#### YOUR GOAL:
Please return all lines of the data below containing the string "What".

───── DATA PROVIDED ─────

(** * RestDriver: a Thrift-shaped facade over the REST statement-execution API

    Shallow embedding of [lib/rest/RestDriver.ts].  The driver keeps three
    mutable fields ([session], [currentStatement], [currentResultChunk]) and
    talks to a REST client through four asynchronous methods.  Driver methods
    are embedded as programs of a small free monad whose only effect is a
    remote call; the driver object is threaded explicitly, so the fields a
    method has written are still visible after it throws. *)

From stdpp Require Import base numbers option list strings.

Local Open Scope Z_scope.

(** ** REST-side data ([lib/rest/Types]) *)

(** Modelled from the spec: the enum [StatementState] of [lib/rest/Types],
    which is not part of the sources at hand.  The six named states are the
    ones the driver switches on; [Unrecognized] stands for any other value
    the remote service may send (the [default] branches). *)
Module StatementState.
Inductive t : Set :=
| Canceled | Closed | Failed | Pending | Running | Succeeded
| Unrecognized (raw : string).
End StatementState.

(** Modelled from the spec: the enum [ColumnInfoTypeName] of
    [lib/rest/Types]; [Unrecognized] stands for a name outside the enum. *)
Module ColumnInfoTypeName.
Inductive t : Set :=
| Array | Binary | Boolean | Byte | Char | Date | Decimal | Double | Float
| Int | Interval | Long | Map | Null | Short | String | Struct | Timestamp
| UserDefinedType
| Unrecognized (raw : string).
End ColumnInfoTypeName.

Module Disposition.
Inductive t : Set := Inline | ExternalLinks.
End Disposition.

Module Format.
Inductive t : Set := JsonArray | ArrowStream.
End Format.

Module TimeoutAction.
Inductive t : Set := Continue | Cancel.
End TimeoutAction.

Record ServiceError : Set := {
  error_code : string;
  message : string;
}.

(** "status (state + optional error)". *)
Record StatementStatus : Set := {
  state : StatementState.t;
  error : option ServiceError;
}.

Record ColumnInfo : Set := {
  name : string;
  position : Z;
  type_name : ColumnInfoTypeName.t;
}.

Record ResultSchema : Set := {
  column_count : Z;
  columns : list ColumnInfo;
}.

Record ResultManifest : Set := {
  schema : option ResultSchema;
}.

(** A chunk: rows of cells, and the index of the next chunk if there is one. *)
Record ResultData : Set := {
  chunk_index : option Z;
  next_chunk_index : option Z;
  data_array : option (list (list string));
}.

Record ExecuteStatementResponse : Set := {
  statement_id : string;
  status : StatementStatus;
  manifest : option ResultManifest;
  result : option ResultData;
}.

(** What [getStatement] answers; the driver reads these three fields. *)
Record GetStatementResponse : Set := {
  gs_status : StatementStatus;
  gs_manifest : option ResultManifest;
  gs_result : option ResultData;
}.

Record ExecuteStatementRequest : Set := {
  rq_catalog : option string;
  rq_schema : option string;
  rq_disposition : Disposition.t;
  rq_format : Format.t;
  rq_on_wait_timeout : TimeoutAction.t;
  rq_wait_timeout : string;
  rq_warehouse_id : string;
  rq_statement : string;
}.

(** ** Thrift-side data ([thrift/TCLIService_types]) *)

Module TOperationState.
Inductive t : Set :=
| INITIALIZED_STATE | RUNNING_STATE | FINISHED_STATE | CANCELED_STATE
| CLOSED_STATE | ERROR_STATE | UKNOWN_STATE | PENDING_STATE
| TIMEDOUT_STATE.
End TOperationState.

Module TTypeId.
Inductive t : Set :=
| BOOLEAN_TYPE | TINYINT_TYPE | SMALLINT_TYPE | INT_TYPE | BIGINT_TYPE
| FLOAT_TYPE | DOUBLE_TYPE | STRING_TYPE | TIMESTAMP_TYPE | BINARY_TYPE
| ARRAY_TYPE | MAP_TYPE | STRUCT_TYPE | UNION_TYPE | USER_DEFINED_TYPE
| DECIMAL_TYPE | NULL_TYPE | DATE_TYPE | VARCHAR_TYPE | CHAR_TYPE
| INTERVAL_YEAR_MONTH_TYPE | INTERVAL_DAY_TIME_TYPE.
End TTypeId.

Module TStatusCode.
Inductive t : Set :=
| SUCCESS_STATUS | SUCCESS_WITH_INFO_STATUS | STILL_EXECUTING_STATUS
| ERROR_STATUS | INVALID_HANDLE_STATUS.
End TStatusCode.

Module TOperationType.
Inductive t : Set :=
| EXECUTE_STATEMENT | GET_TYPE_INFO | GET_CATALOGS | GET_SCHEMAS
| GET_TABLES | GET_TABLE_TYPES | GET_COLUMNS | GET_FUNCTIONS | UNKNOWN.
End TOperationType.

Module TSparkRowSetType.
Inductive t : Set :=
| ARROW_BASED_SET | COLUMN_BASED_SET | ROW_BASED_SET | URL_BASED_SET.
End TSparkRowSetType.

(** Modelled from the spec: [TProtocolVersion] is a numeric Thrift enum whose
    declaration is not part of the sources at hand; a version is the number
    the enum member stands for.  The default the driver falls back to is
    [SPARK_CLI_SERVICE_PROTOCOL_V6] (0xA506); the Hive members count up from
    [HIVE_CLI_SERVICE_PROTOCOL_V1 = 0]. *)
Module TProtocolVersion.
Definition t : Set := Z.
Definition HIVE_CLI_SERVICE_PROTOCOL_V1 : t := 0.
Definition HIVE_CLI_SERVICE_PROTOCOL_V2 : t := 1.
Definition SPARK_CLI_SERVICE_PROTOCOL_V1 : t := 42241.
Definition SPARK_CLI_SERVICE_PROTOCOL_V6 : t := 42246.
End TProtocolVersion.

Record TStatus : Set := {
  statusCode : TStatusCode.t;
  errorMessage : option string;
}.

(** [Buffer.alloc n]: [n] zero bytes. *)
Definition Buffer_alloc (n : nat) : list Byte.byte := replicate n Byte.x00.

Record THandleIdentifier : Set := {
  guid : list Byte.byte;
  secret : list Byte.byte;
}.

Record TSessionHandle : Set := { sessionId : THandleIdentifier }.

Record TOperationHandle : Set := {
  operationId : THandleIdentifier;
  operationType : TOperationType.t;
  hasResultSet : bool;
}.

Record TNamespace : Set := {
  catalogName : option string;
  schemaName : option string;
}.

Record TOpenSessionReq : Set := {
  client_protocol : option TProtocolVersion.t;
  initialNamespace : option TNamespace;
}.

Record TOpenSessionResp : Set := {
  os_status : TStatus;
  serverProtocolVersion : TProtocolVersion.t;
  sessionHandle : option TSessionHandle;
}.

Record TCloseSessionReq : Set := { cs_sessionHandle : TSessionHandle }.
Record TCloseSessionResp : Set := { cs_status : TStatus }.

Record TExecuteStatementReq : Set := { statement : string }.

Record TExecuteStatementResp : Set := {
  es_status : TStatus;
  operationHandle : option TOperationHandle;
}.

(** The requests below are never read by the driver. *)
Record TGetResultSetMetadataReq : Set := {
  md_operationHandle : TOperationHandle;
}.
Record TFetchResultsReq : Set := { fr_operationHandle : TOperationHandle }.
Record TGetOperationStatusReq : Set := {
  st_operationHandle : TOperationHandle;
}.
Record TCancelOperationReq : Set := { ca_operationHandle : TOperationHandle }.
Record TCloseOperationReq : Set := { co_operationHandle : TOperationHandle }.

Record TPrimitiveTypeEntry : Set := { type : TTypeId.t }.
Record TTypeEntry : Set := { primitiveEntry : TPrimitiveTypeEntry }.
Record TTypeDesc : Set := { types : list TTypeEntry }.

Record TColumnDesc : Set := {
  columnName : string;
  typeDesc : TTypeDesc;
  cd_position : Z;
}.

Record TTableSchema : Set := { ts_columns : list TColumnDesc }.

Record TGetResultSetMetadataResp : Set := {
  md_status : TStatus;
  resultFormat : option TSparkRowSetType.t;
  md_schema : option TTableSchema;
}.

Record TStringColumn : Set := {
  values : list string;
  nulls : list Byte.byte;
}.

(** A [TColumn] is a union of typed columns; this driver only ever fills
    [stringVal], the other members stay unset. *)
Record TColumn : Set := { stringVal : option TStringColumn }.

Record TRow : Set := { colVals : list string }.

Record TRowSet : Set := {
  startRowOffset : Z;
  rows : list TRow;
  rs_columns : list TColumn;
  columnCount : nat;
}.

Record TFetchResultsResp : Set := {
  fr_status : TStatus;
  hasMoreRows : option bool;
  results : option TRowSet;
}.

Record TGetOperationStatusResp : Set := {
  st_status : TStatus;
  operationState : option TOperationState.t;
  errorCode : option Z;
  st_errorMessage : option string;
  st_hasResultSet : option bool;
}.

Record TCancelOperationResp : Set := { ca_status : TStatus }.
Record TCloseOperationResp : Set := { co_status : TStatus }.

(** ** What a JavaScript [throw] carries *)

Inductive exn : Set :=
| Error (msg : string)            (* new Error(msg) *)
| TypeError                       (* a property read on undefined *)
| NotImplementedError             (* 'RestDriver: Method not implemented' *)
| Rejected (reason : string).     (* the REST client's promise was rejected *)

(** ** Enumeration translation *)

Definition restOperationStateToThriftOperationState
    (state : StatementState.t) : TOperationState.t :=
  match state with
  | StatementState.Canceled => TOperationState.CANCELED_STATE
  | StatementState.Closed => TOperationState.CLOSED_STATE
  | StatementState.Failed => TOperationState.ERROR_STATE
  | StatementState.Pending => TOperationState.PENDING_STATE
  | StatementState.Running => TOperationState.RUNNING_STATE
  | StatementState.Succeeded => TOperationState.FINISHED_STATE
  | _ => TOperationState.UKNOWN_STATE
  end.

Definition restTypeNameToThriftTypeId
    (typeName : ColumnInfoTypeName.t) : TTypeId.t :=
  match typeName with
  | ColumnInfoTypeName.Array => TTypeId.ARRAY_TYPE
  | ColumnInfoTypeName.Binary => TTypeId.BINARY_TYPE
  | ColumnInfoTypeName.Boolean => TTypeId.BOOLEAN_TYPE
  | ColumnInfoTypeName.Byte => TTypeId.TINYINT_TYPE
  | ColumnInfoTypeName.Char => TTypeId.CHAR_TYPE
  | ColumnInfoTypeName.Date => TTypeId.DATE_TYPE
  | ColumnInfoTypeName.Decimal => TTypeId.DECIMAL_TYPE
  | ColumnInfoTypeName.Double => TTypeId.DOUBLE_TYPE
  | ColumnInfoTypeName.Float => TTypeId.FLOAT_TYPE
  | ColumnInfoTypeName.Int => TTypeId.INT_TYPE
  | ColumnInfoTypeName.Interval => TTypeId.INTERVAL_DAY_TIME_TYPE
  | ColumnInfoTypeName.Long => TTypeId.INT_TYPE
  | ColumnInfoTypeName.Map => TTypeId.MAP_TYPE
  | ColumnInfoTypeName.Null => TTypeId.NULL_TYPE
  | ColumnInfoTypeName.Short => TTypeId.SMALLINT_TYPE
  | ColumnInfoTypeName.String => TTypeId.STRING_TYPE
  | ColumnInfoTypeName.Struct => TTypeId.STRUCT_TYPE
  | ColumnInfoTypeName.Timestamp => TTypeId.TIMESTAMP_TYPE
  | ColumnInfoTypeName.UserDefinedType => TTypeId.USER_DEFINED_TYPE
  | _ => TTypeId.NULL_TYPE
  end.

(** ** Row-major to column-major conversion *)

(** [column.stringVal?.values.push(cell)]: nothing happens when the column has
    no [stringVal]. *)
Definition push (cell : string) (column : TColumn) : TColumn :=
  {| stringVal :=
       (λ sv, {| values := values sv ++ [cell]; nulls := nulls sv |})
         <$> stringVal column |}.

(** The inner [for] loop, from index [i] on, over the cells still to visit.
    [columns[i]] is read without a bounds check: past the end it is
    [undefined], and reading [.stringVal] of it throws. *)
Fixpoint pushRow (i : nat) (row : list string) (columns : list TColumn)
    : exn + list TColumn :=
  match row with
  | [] => inr columns
  | cell :: rest =>
      match columns !! i with
      | None => inl TypeError
      | Some column => pushRow (S i) rest (<[i := push cell column]> columns)
      end
  end.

─────

#### RESPONSE TO THE EXERCISE:
(** What [getStatement] answers; the driver reads these three fields. *)
(** ** What a JavaScript [throw] carries *)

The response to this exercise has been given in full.